#### Description of the task
After finding the line with "Inductive Thrown : Type" in the entries below, retype exactly each line from there through the line with "Definition with_downloadedTime (now", including that final line.

#### Exercise inputs
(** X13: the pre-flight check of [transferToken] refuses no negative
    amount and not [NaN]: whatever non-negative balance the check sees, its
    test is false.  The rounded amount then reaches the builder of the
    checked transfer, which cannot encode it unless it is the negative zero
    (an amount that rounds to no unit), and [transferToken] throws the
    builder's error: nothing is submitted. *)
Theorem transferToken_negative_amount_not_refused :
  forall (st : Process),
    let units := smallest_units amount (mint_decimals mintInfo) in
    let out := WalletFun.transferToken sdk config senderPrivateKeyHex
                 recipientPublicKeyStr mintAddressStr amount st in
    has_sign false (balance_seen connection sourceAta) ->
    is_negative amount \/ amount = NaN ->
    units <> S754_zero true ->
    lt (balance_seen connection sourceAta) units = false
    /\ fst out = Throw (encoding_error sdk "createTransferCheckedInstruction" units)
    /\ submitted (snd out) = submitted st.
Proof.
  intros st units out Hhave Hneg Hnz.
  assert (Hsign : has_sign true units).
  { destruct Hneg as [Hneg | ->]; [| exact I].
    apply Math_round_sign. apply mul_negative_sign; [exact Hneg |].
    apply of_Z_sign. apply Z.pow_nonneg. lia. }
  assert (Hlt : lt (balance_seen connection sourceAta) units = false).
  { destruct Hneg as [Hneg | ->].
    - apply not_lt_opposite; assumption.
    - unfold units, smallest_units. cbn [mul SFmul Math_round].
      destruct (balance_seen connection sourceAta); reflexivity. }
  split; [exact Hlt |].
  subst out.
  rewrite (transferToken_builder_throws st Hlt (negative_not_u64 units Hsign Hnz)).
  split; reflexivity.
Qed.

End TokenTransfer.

==

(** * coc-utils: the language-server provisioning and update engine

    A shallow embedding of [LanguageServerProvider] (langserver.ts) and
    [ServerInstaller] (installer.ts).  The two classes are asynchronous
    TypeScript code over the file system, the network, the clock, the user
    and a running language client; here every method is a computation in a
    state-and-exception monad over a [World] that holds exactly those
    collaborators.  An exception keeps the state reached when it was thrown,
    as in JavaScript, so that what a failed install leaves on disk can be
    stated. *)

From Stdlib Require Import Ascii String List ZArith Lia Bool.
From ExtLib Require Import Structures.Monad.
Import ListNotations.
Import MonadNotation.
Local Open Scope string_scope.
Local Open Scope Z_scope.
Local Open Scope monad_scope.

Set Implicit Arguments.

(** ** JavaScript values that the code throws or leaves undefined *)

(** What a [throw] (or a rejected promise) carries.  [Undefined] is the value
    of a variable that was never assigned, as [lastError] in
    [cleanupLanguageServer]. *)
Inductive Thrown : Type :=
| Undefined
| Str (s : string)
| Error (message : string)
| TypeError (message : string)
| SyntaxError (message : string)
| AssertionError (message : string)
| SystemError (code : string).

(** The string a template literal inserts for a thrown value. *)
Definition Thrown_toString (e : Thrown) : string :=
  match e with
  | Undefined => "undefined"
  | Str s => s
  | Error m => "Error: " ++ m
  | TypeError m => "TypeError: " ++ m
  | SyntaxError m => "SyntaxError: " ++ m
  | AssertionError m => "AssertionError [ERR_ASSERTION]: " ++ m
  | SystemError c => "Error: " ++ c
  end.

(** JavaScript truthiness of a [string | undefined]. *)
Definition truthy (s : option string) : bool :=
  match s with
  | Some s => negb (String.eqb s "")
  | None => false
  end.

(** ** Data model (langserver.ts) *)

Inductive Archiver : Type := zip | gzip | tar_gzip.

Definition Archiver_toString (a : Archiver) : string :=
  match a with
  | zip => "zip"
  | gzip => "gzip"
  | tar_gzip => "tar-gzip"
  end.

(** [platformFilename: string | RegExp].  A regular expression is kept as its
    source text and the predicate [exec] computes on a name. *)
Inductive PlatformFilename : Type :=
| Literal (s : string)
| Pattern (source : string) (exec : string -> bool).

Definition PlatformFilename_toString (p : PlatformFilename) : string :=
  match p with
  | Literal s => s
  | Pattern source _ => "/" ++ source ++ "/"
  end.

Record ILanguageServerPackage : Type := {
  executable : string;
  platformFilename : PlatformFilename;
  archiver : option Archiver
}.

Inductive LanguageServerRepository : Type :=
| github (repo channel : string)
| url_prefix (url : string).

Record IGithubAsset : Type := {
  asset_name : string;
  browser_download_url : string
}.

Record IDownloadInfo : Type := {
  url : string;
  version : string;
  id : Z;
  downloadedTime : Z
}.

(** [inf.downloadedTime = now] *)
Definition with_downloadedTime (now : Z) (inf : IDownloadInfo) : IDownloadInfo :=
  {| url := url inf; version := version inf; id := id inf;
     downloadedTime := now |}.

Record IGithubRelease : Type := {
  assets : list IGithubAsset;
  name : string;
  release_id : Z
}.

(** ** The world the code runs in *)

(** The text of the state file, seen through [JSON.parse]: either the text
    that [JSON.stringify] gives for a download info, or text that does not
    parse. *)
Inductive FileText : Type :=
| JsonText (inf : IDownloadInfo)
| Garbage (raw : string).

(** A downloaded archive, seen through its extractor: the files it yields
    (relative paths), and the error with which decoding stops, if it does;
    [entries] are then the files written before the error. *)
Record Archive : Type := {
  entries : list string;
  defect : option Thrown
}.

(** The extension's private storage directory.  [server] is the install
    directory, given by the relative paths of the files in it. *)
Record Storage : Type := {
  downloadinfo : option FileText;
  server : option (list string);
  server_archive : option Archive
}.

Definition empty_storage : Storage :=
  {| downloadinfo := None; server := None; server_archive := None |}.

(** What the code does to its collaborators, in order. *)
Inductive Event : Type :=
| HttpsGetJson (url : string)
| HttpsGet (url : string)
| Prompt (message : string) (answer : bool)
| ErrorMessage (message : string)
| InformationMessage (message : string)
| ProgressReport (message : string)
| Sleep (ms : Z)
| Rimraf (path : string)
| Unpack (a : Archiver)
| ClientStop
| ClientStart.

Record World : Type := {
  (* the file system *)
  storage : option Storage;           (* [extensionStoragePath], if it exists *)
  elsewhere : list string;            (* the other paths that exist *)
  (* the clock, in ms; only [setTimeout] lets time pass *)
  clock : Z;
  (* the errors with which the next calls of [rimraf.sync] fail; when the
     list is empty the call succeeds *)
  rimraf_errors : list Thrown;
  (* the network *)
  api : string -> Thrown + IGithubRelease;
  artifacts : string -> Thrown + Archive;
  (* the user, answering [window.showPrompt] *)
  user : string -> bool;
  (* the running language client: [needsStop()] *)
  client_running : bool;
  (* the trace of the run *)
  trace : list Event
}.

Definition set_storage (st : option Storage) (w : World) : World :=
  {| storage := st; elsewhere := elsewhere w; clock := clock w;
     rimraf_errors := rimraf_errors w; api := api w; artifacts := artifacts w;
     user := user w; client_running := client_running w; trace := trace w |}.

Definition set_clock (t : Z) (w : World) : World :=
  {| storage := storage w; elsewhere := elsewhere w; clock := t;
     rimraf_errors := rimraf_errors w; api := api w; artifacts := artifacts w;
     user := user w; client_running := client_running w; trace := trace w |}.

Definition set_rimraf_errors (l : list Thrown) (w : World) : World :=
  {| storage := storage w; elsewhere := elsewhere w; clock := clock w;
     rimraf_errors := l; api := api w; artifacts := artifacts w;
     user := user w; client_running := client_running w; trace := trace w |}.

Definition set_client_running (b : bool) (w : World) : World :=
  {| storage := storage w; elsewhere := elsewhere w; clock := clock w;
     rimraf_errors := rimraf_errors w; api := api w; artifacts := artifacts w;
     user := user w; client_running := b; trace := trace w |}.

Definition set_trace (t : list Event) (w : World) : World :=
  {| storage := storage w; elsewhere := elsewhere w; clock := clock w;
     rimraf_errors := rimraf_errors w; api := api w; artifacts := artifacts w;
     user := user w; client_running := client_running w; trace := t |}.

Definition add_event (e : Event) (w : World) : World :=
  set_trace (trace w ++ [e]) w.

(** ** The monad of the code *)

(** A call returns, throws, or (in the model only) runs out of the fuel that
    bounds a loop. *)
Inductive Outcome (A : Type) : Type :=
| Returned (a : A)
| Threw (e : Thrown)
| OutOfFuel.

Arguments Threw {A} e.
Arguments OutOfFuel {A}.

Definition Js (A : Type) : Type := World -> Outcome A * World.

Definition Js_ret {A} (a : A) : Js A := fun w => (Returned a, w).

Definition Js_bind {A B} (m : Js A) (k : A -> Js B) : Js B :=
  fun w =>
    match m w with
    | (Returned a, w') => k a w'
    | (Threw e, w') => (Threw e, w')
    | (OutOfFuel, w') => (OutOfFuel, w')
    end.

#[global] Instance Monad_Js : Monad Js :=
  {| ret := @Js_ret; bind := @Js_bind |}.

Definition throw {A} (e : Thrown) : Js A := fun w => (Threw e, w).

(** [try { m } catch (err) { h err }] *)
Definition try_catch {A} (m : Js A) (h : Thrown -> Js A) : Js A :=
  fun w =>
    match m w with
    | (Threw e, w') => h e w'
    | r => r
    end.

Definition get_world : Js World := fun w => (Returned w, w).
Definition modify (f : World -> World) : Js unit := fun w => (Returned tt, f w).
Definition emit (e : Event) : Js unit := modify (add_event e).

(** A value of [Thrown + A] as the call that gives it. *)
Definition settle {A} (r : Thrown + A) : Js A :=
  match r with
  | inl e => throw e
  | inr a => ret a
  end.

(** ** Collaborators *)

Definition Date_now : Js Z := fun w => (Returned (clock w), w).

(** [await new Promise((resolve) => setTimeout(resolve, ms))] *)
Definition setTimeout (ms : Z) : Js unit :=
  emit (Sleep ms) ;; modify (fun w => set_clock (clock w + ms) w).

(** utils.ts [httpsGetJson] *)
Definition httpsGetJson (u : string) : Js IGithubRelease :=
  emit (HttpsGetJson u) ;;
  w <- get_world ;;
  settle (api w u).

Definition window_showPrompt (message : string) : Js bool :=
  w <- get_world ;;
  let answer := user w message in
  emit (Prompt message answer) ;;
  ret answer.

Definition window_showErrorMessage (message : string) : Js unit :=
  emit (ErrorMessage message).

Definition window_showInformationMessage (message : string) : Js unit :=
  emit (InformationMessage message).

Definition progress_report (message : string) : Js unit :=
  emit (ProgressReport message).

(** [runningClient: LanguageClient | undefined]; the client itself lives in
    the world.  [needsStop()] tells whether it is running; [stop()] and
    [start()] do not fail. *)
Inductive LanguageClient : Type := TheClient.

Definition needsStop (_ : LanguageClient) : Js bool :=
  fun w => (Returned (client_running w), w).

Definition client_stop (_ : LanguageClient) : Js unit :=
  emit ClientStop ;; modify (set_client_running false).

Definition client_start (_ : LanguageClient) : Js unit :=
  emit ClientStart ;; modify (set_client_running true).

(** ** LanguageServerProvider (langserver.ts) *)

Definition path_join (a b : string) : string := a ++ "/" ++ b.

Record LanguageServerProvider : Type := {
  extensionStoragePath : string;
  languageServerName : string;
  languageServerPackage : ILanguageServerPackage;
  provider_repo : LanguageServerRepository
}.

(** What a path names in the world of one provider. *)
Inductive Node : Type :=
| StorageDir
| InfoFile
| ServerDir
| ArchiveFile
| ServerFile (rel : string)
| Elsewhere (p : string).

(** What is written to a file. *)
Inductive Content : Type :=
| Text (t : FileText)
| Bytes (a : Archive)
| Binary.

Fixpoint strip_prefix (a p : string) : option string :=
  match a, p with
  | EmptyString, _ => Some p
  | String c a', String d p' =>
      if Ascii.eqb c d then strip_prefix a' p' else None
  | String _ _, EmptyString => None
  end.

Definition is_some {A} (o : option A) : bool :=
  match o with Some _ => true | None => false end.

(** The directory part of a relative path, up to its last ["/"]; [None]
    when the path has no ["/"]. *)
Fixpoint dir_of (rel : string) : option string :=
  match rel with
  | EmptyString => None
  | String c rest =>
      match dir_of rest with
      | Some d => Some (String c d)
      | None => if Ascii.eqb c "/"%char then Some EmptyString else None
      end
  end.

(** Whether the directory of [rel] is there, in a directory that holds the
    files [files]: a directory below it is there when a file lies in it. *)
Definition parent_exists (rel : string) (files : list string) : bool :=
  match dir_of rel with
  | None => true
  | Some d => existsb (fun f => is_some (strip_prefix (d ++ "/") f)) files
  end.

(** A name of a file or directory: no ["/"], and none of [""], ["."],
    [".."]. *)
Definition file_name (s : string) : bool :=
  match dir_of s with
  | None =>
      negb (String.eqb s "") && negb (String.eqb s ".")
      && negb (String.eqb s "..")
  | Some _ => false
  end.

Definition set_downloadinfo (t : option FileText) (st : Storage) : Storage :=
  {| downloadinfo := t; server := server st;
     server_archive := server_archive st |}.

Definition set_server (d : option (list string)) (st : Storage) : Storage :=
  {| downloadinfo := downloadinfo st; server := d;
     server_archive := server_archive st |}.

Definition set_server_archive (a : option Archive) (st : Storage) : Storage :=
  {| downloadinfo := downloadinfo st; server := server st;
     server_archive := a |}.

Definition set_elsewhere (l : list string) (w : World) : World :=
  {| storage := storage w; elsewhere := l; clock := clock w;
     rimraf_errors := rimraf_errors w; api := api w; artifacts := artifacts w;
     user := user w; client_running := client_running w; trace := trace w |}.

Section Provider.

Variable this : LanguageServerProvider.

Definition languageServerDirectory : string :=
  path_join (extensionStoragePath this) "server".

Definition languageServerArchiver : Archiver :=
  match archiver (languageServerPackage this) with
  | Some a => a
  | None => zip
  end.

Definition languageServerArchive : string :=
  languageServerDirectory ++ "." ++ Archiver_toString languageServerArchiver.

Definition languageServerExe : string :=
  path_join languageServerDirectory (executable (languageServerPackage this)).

#### Written reply
Inductive Thrown : Type :=
| Undefined
| Str (s : string)
| Error (message : string)
| TypeError (message : string)
| SyntaxError (message : string)
| AssertionError (message : string)
| SystemError (code : string).

(** The string a template literal inserts for a thrown value. *)
Definition Thrown_toString (e : Thrown) : string :=
  match e with
  | Undefined => "undefined"
  | Str s => s
  | Error m => "Error: " ++ m
  | TypeError m => "TypeError: " ++ m
  | SyntaxError m => "SyntaxError: " ++ m
  | AssertionError m => "AssertionError [ERR_ASSERTION]: " ++ m
  | SystemError c => "Error: " ++ c
  end.

(** JavaScript truthiness of a [string | undefined]. *)
Definition truthy (s : option string) : bool :=
  match s with
  | Some s => negb (String.eqb s "")
  | None => false
  end.

(** ** Data model (langserver.ts) *)

Inductive Archiver : Type := zip | gzip | tar_gzip.

Definition Archiver_toString (a : Archiver) : string :=
  match a with
  | zip => "zip"
  | gzip => "gzip"
  | tar_gzip => "tar-gzip"
  end.

(** [platformFilename: string | RegExp].  A regular expression is kept as its
    source text and the predicate [exec] computes on a name. *)
Inductive PlatformFilename : Type :=
| Literal (s : string)
| Pattern (source : string) (exec : string -> bool).

Definition PlatformFilename_toString (p : PlatformFilename) : string :=
  match p with
  | Literal s => s
  | Pattern source _ => "/" ++ source ++ "/"
  end.

Record ILanguageServerPackage : Type := {
  executable : string;
  platformFilename : PlatformFilename;
  archiver : option Archiver
}.

Inductive LanguageServerRepository : Type :=
| github (repo channel : string)
| url_prefix (url : string).

Record IGithubAsset : Type := {
  asset_name : string;
  browser_download_url : string
}.

Record IDownloadInfo : Type := {
  url : string;
  version : string;
  id : Z;
  downloadedTime : Z
}.

(** [inf.downloadedTime = now] *)
Definition with_downloadedTime (now : Z) (inf : IDownloadInfo) : IDownloadInfo :=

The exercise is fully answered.